Notre époque est fertile en tours de passe-passe idéologiques. L’un des pires – hélas – est d’avoir fait passer l’ingérence pour une idée progressiste. Les interventions occidentales se réclament des « droits de l’homme » pour liquider – ou déstabiliser – des gouvernements qui déplaisent aux pays de l’OTAN. Elles invoquent volontiers la « démocratie » pour bafouer la souveraineté des autres États. On voit même des capitalistes fournir des armes à de prétendus « révolutionnaires » arabes sous les applaudissements d’organisations de gauche occidentales ravies d’apporter une caution progressiste aux opérations de la CIA.
Cette supercherie n’est possible qu’au prix d’une refoulement considérable, celui du sens véritable de la démocratie. Il y a 2 500 ans, un certain Aristote disait que « la délibération entre citoyens ne peut concerner que les affaires qui sont les nôtres, et non celles des Scythes ». Ce robuste bon sens ayant été mis au placard, la modernité post-communiste a accouché d’un étrange « devoir d’ingérence » autorisant les représentants du Bien à terrasser les suppôts du Mal en s’affranchissant des frontières. Caution morale apportée à l’intervention chez les autres, le devoir d’ingérence désigne en réalité le droit à l’écrasement du voisin lorsqu’il vous déplaît.

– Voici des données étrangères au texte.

(* coev_kafka/sync_group_request.cpp SyncGroupRequestAssignment::encode *)
Definition SyncGroupRequestAssignment_encode (m : SyncGroupRequestAssignment) : PE Z :=
  try putString (sga_member_id m) ;;;
  try putBytes (sga_assignment m) ;;;
  putEmptyTaggedFieldArray ;;;
  ret 0.

(* coev_kafka/sync_group_request.cpp SyncGroupRequestAssignment::decode *)
Definition SyncGroupRequestAssignment_decode : PD SyncGroupRequestAssignment :=
  let! member_id := getString in
  let! assignment := getBytes in
  let! _t := getEmptyTaggedFieldArray in
  ok (mkSyncGroupRequestAssignment member_id assignment).

Definition SyncGroupRequestAssignment_wire (fl : bool) (m : SyncGroupRequestAssignment) : list Z :=
  w_string fl (sga_member_id m) ++ w_bytes fl (sga_assignment m) ++ w_tags fl.
Definition SyncGroupRequestAssignment_ok (fl : bool) (m : SyncGroupRequestAssignment) : Prop :=
  string_ok fl (sga_member_id m) /\ bytes_ok (sga_assignment m).
#[export] Instance SyncGroupRequestAssignment_ok_dec fl m : Decision (SyncGroupRequestAssignment_ok fl m).
Proof. unfold SyncGroupRequestAssignment_ok. apply _. Defined.
#[export] Hint Unfold SyncGroupRequestAssignment_encode SyncGroupRequestAssignment_decode SyncGroupRequestAssignment_wire SyncGroupRequestAssignment_ok : message.
Lemma SyncGroupRequestAssignment_emits fl m : SyncGroupRequestAssignment_ok fl m -> emits fl (SyncGroupRequestAssignment_encode m) 0 (SyncGroupRequestAssignment_wire fl m).
Proof. solve_emits m. Qed.
Lemma SyncGroupRequestAssignment_consumes fl m : SyncGroupRequestAssignment_ok fl m -> consumes fl SyncGroupRequestAssignment_decode (Ok m) (SyncGroupRequestAssignment_wire fl m).
Proof. solve_consumes m. Qed.
#[export] Hint Resolve SyncGroupRequestAssignment_emits : emit.
#[export] Hint Resolve SyncGroupRequestAssignment_consumes : consume.
#[global] Arguments SyncGroupRequestAssignment_wire : simpl never.
#[global] Arguments SyncGroupRequestAssignment_encode : simpl never.
#[global] Arguments SyncGroupRequestAssignment_decode : simpl never.
#[global] Arguments SyncGroupRequestAssignment_ok : simpl never.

Formulé au début des années 1990, ce prétendu « devoir » entendait dénoncer « la théorie archaïque de la souveraineté des États, sacralisée en protection des massacres » (Kouchner). Archaïque, la « souveraineté des États » ? Pas exactement. En réalité, il s’agit de la souveraineté de certains États, dont le seul tort est de s’opposer à l’hégémonie occidentale. En épousant les intérêts de l’État profond US, la doctrine du devoir d’ingérence sert surtout à faire tourner les rotatives du mensonge pour justifier de nouveaux massacres. Le devoir d’ingérence, c’est le mariage réussi des glandes lacrymales et des frappes chirurgicales. il réalise une sorte de miracle, où les indignations humanitaires coïncident comme par enchantement avec les plans impérialistes.

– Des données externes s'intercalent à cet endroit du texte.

(* ===== verification/TxnMessages.v ===== *)
(** * Transaction messages

    InitProducerID, AddOffsetsToTxn, EndTxn, AddPartitionsToTxn and the
    TxnOffsetCommit response. *)
From Stdlib Require Import ZArith Lia Bool.
From stdpp Require Import base tactics list numbers sets gmap fin_maps.
From S2P Require Import Prelude Errors Wire Crc Fields Encoder Decoder Codec CodecEnc CodecDec.
From S2P Require Import EncoderDecoder StdMap.

(** ** InitProducerID *)

(* coev_kafka/init_producer_id_request.h:23-46 InitProducerIDRequest *)
Record InitProducerIDRequest := mkInitProducerIDRequest {
  ipq_version : Z; ipq_transactional_id : list Z; ipq_transaction_timeout : Z;
  ipq_producer_id : Z; ipq_producer_epoch : Z }.

(* coev_kafka/init_producer_id_request.cpp InitProducerIDRequest::encode *)
Definition InitProducerIDRequest_encode (m : InitProducerIDRequest) : PE Z :=
  try putNullableString (ipq_transactional_id m) ;;;
  putInt32 (to_i32 (ipq_transaction_timeout m)) ;;;
  whenU (3 <=? ipq_version m)
    (putInt64 (ipq_producer_id m)) ;;;
  whenU (3 <=? ipq_version m)
    (putInt16 (ipq_producer_epoch m)) ;;;
  putEmptyTaggedFieldArray ;;;
  ret 0.

(* coev_kafka/init_producer_id_request.cpp InitProducerIDRequest::decode *)
Definition InitProducerIDRequest_decode (self : InitProducerIDRequest) (version : Z) : PD InitProducerIDRequest :=
  let! transactional_id := getNullableString in
  let! transaction_timeout := getInt32 in
  let! producer_id :=
    readIf (3 <=? version) getInt64 (ipq_producer_id self) in
  let! producer_epoch :=
    readIf (3 <=? version) getInt16 (ipq_producer_epoch self) in
  let! _t := getEmptyTaggedFieldArray in
  ok (mkInitProducerIDRequest version transactional_id transaction_timeout producer_id producer_epoch).

(* coev_kafka/init_producer_id_request.cpp InitProducerIDRequest::is_flexible_version *)
Definition InitProducerIDRequest_is_flexible_version (ver : Z) : bool := 2 <=? ver.
(* coev_kafka/init_producer_id_request.cpp InitProducerIDRequest::key..InitProducerIDRequest::is_flexible *)
#[export] Instance InitProducerIDRequest_body : protocol_body InitProducerIDRequest := {
  pb_encode := InitProducerIDRequest_encode;
  pb_decode := InitProducerIDRequest_decode;
  pb_key _ := 22;
  pb_version := ipq_version;
  pb_header_version m := if 2 <=? ipq_version m then 2 else 1;
  pb_is_valid_version m := (0 <=? ipq_version m) && (ipq_version m <=? 4);
  pb_is_flexible m := InitProducerIDRequest_is_flexible_version (ipq_version m);
  pb_is_flexible_version _ := InitProducerIDRequest_is_flexible_version;
}.

Definition InitProducerIDRequest_wire (m : InitProducerIDRequest) : list Z :=
  let fl := pb_is_flexible m in
  w_nullable_string fl (ipq_transactional_id m) ++ be 4 (ipq_transaction_timeout m) ++
  w_when (3 <=? ipq_version m) (be 8 (ipq_producer_id m)) ++
  w_when (3 <=? ipq_version m) (be 2 (ipq_producer_epoch m)) ++ w_tags fl.
Definition InitProducerIDRequest_ok (m : InitProducerIDRequest) : Prop :=
  let fl := pb_is_flexible m in
  string_ok fl (ipq_transactional_id m) /\ in_s 32 (ipq_transaction_timeout m) /\
  in_s 64 (ipq_producer_id m) /\ ((3 <=? ipq_version m) = false -> ipq_producer_id m = 0) /\
  in_s 16 (ipq_producer_epoch m) /\ ((3 <=? ipq_version m) = false -> ipq_producer_epoch m = 0).
#[export] Instance InitProducerIDRequest_ok_dec m : Decision (InitProducerIDRequest_ok m).
Proof. unfold InitProducerIDRequest_ok. cbv zeta. apply _. Defined.
Definition InitProducerIDRequest_initial (v : Z) : InitProducerIDRequest :=
  mkInitProducerIDRequest v [] 0 0 0.
#[export] Hint Unfold InitProducerIDRequest_encode InitProducerIDRequest_decode InitProducerIDRequest_wire InitProducerIDRequest_ok InitProducerIDRequest_initial : message.

Lemma InitProducerIDRequest_emits m :
  InitProducerIDRequest_ok m -> emits (pb_is_flexible m) (pb_encode m) 0 (InitProducerIDRequest_wire m).
Proof. solve_emits m. Qed.
Lemma InitProducerIDRequest_consumes m :
  InitProducerIDRequest_ok m ->
  consumes (pb_is_flexible m) (pb_decode (InitProducerIDRequest_initial (pb_version m)) (pb_version m))
    (Ok m) (InitProducerIDRequest_wire m).
Proof. solve_consumes m. Qed.
#[export] Instance InitProducerIDRequest_format : WireFormat InitProducerIDRequest := {
  wire := InitProducerIDRequest_wire;
  wire_ok := InitProducerIDRequest_ok;
  wire_initial := InitProducerIDRequest_initial;
  wire_flexible _ _ := eq_refl;
  wire_encode := InitProducerIDRequest_emits;
  wire_decode := InitProducerIDRequest_consumes;
}.

(* coev_kafka/init_producer_id_response.h:22-41 InitProducerIDResponse *)
Record InitProducerIDResponse := mkInitProducerIDResponse {
  ips_version : Z; ips_throttle_time : Z; ips_err : Z; ips_producer_id : Z;
  ips_producer_epoch : Z }.

(* coev_kafka/init_producer_id_response.cpp InitProducerIDResponse::encode *)
Definition InitProducerIDResponse_encode (m : InitProducerIDResponse) : PE Z :=
  putDurationMs (ips_throttle_time m) ;;;
  putKError (ips_err m) ;;;
  putInt64 (ips_producer_id m) ;;;
  putInt16 (ips_producer_epoch m) ;;;
  putEmptyTaggedFieldArray ;;;
  ret 0.

(* coev_kafka/init_producer_id_response.cpp InitProducerIDResponse::decode *)
Definition InitProducerIDResponse_decode (self : InitProducerIDResponse) (version : Z) : PD InitProducerIDResponse :=
  let! throttle_time := getDurationMs in
  let! err := getKError in
  let! producer_id := getInt64 in
  let! producer_epoch := getInt16 in
  let! _t := getEmptyTaggedFieldArray in
  ok (mkInitProducerIDResponse version throttle_time err producer_id producer_epoch).

(* coev_kafka/init_producer_id_response.cpp InitProducerIDResponse::is_flexible_version *)
Definition InitProducerIDResponse_is_flexible_version (ver : Z) : bool := 2 <=? ver.
(* coev_kafka/init_producer_id_response.cpp InitProducerIDResponse::key..InitProducerIDResponse::is_flexible *)
#[export] Instance InitProducerIDResponse_body : protocol_body InitProducerIDResponse := {
  pb_encode := InitProducerIDResponse_encode;
  pb_decode := InitProducerIDResponse_decode;
  pb_key _ := 22;
  pb_version := ips_version;
  pb_header_version m := if 2 <=? ips_version m then 1 else 0;
  pb_is_valid_version m := (0 <=? ips_version m) && (ips_version m <=? 4);
  pb_is_flexible m := InitProducerIDResponse_is_flexible_version (ips_version m);
  pb_is_flexible_version _ := InitProducerIDResponse_is_flexible_version;
}.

Peu importe le droit des peuples à régler leurs propres affaires, puisqu’au nom de la démocratie et du « progrès » la souveraineté nationale passe à la trappe. « Archaïque », on vous dit ! Pour les partisans de l’ingérence, la « volonté générale » fait partie de ces vieilleries abandonnées à la critique rongeuse des souris. Un peuple n’est libre que s’il choisit les lois auxquelles il se soumet, et personne ne peut prendre sa place sinon par la force. Mais la puissance tutélaire sait mieux que cette masse inculte ce qui est bon pour elle. L’ordre politique doit dépendre du consentement des citoyens, et non de l’intervention étrangère ? Confiants dans les vertus pédagogiques des B52, les bienfaiteurs de l’humanité n’en ont cure.
C’est simple : en bafouant la souveraineté nationale, l’ingérence impérialiste nie la souveraineté populaire. Elle efface le droit des peuples à l’autodétermination pour lui substituer l’obligation d’adresser des remerciements à ceux qui décident à leur place. Elle remplace la démocratie d’en-bas (la seule possible) par une « démocratie » d’en-haut imposée manu militari par des puissances étrangères. À supposer que l’intention soit bonne (ce qui n’est pas le cas), l’ingérence consiste à traiter les peuples qu’elle prétend secourir en mineurs irresponsables.
Certains répondront que tout le monde pratique l’ingérence, et qu’il n’y a pas lieu d’incriminer les uns plus que les autres. Mais c’est faux. Les USA ayant pratiqué 50 interventions dans des pays étrangers depuis 1945, on peut difficilement professer un tel relativisme. On incrimine la Russie, mais ce pays a 5 bases militaires à l’étranger quand les USA en ont 725, et son budget militaire pèse 8 % du budget du Pentagone. Enfin Moscou, à la différence de Washington, ne finance aucune organisation terroriste, ne dénonce aucun traité de désarmement, n’inflige aucun embargo à des populations, ne fait assassiner aucun chef d’État et ne menace personne du feu nucléaire.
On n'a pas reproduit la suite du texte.